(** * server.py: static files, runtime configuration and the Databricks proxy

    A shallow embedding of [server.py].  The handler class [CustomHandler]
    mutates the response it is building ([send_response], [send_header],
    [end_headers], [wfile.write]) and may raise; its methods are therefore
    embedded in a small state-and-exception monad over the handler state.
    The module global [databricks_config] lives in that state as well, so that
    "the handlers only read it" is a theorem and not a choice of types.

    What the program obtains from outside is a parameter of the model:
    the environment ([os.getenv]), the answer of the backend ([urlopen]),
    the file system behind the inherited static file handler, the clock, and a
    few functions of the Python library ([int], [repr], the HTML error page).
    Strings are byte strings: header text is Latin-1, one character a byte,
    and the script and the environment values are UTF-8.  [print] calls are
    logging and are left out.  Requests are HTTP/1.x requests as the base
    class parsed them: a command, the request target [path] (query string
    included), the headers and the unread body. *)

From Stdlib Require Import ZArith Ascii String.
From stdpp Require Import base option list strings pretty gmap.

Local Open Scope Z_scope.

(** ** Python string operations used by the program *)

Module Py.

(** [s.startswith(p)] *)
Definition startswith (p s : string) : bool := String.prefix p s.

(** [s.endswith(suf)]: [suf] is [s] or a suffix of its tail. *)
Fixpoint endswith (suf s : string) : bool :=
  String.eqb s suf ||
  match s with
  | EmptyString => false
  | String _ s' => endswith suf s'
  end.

* * *

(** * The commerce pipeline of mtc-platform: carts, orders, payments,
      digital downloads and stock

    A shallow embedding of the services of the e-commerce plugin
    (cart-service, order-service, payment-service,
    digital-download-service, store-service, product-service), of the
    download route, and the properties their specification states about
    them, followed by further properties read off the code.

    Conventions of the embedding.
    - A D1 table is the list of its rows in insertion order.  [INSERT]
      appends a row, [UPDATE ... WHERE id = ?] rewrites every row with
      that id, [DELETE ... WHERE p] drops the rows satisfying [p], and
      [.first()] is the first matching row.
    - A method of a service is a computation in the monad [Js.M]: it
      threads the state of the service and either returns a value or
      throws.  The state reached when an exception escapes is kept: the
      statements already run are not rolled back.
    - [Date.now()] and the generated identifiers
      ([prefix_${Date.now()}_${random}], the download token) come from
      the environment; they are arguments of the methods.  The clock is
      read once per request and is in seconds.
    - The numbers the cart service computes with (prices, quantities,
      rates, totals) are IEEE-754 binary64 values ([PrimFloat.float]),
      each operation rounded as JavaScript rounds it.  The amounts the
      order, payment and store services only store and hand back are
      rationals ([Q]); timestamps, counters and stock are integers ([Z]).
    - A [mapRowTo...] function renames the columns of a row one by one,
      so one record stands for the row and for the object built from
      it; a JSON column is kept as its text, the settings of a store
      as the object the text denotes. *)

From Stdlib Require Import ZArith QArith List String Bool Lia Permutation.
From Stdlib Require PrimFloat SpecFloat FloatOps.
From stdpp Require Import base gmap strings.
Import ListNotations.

§ Exercise aim
Your answer must consist solely of the lines above between the line holding "rates, totals) are" and the line holding "Import ListNotations.", inclusive, copied exactly.

§ Output for this exercise
      rates, totals) are IEEE-754 binary64 values ([PrimFloat.float]),
      each operation rounded as JavaScript rounds it.  The amounts the
      order, payment and store services only store and hand back are
      rationals ([Q]); timestamps, counters and stock are integers ([Z]).
    - A [mapRowTo...] function renames the columns of a row one by one,
      so one record stands for the row and for the object built from
      it; a JSON column is kept as its text, the settings of a store
      as the object the text denotes. *)

From Stdlib Require Import ZArith QArith List String Bool Lia Permutation.
From Stdlib Require PrimFloat SpecFloat FloatOps.
From stdpp Require Import base gmap strings.
Import ListNotations.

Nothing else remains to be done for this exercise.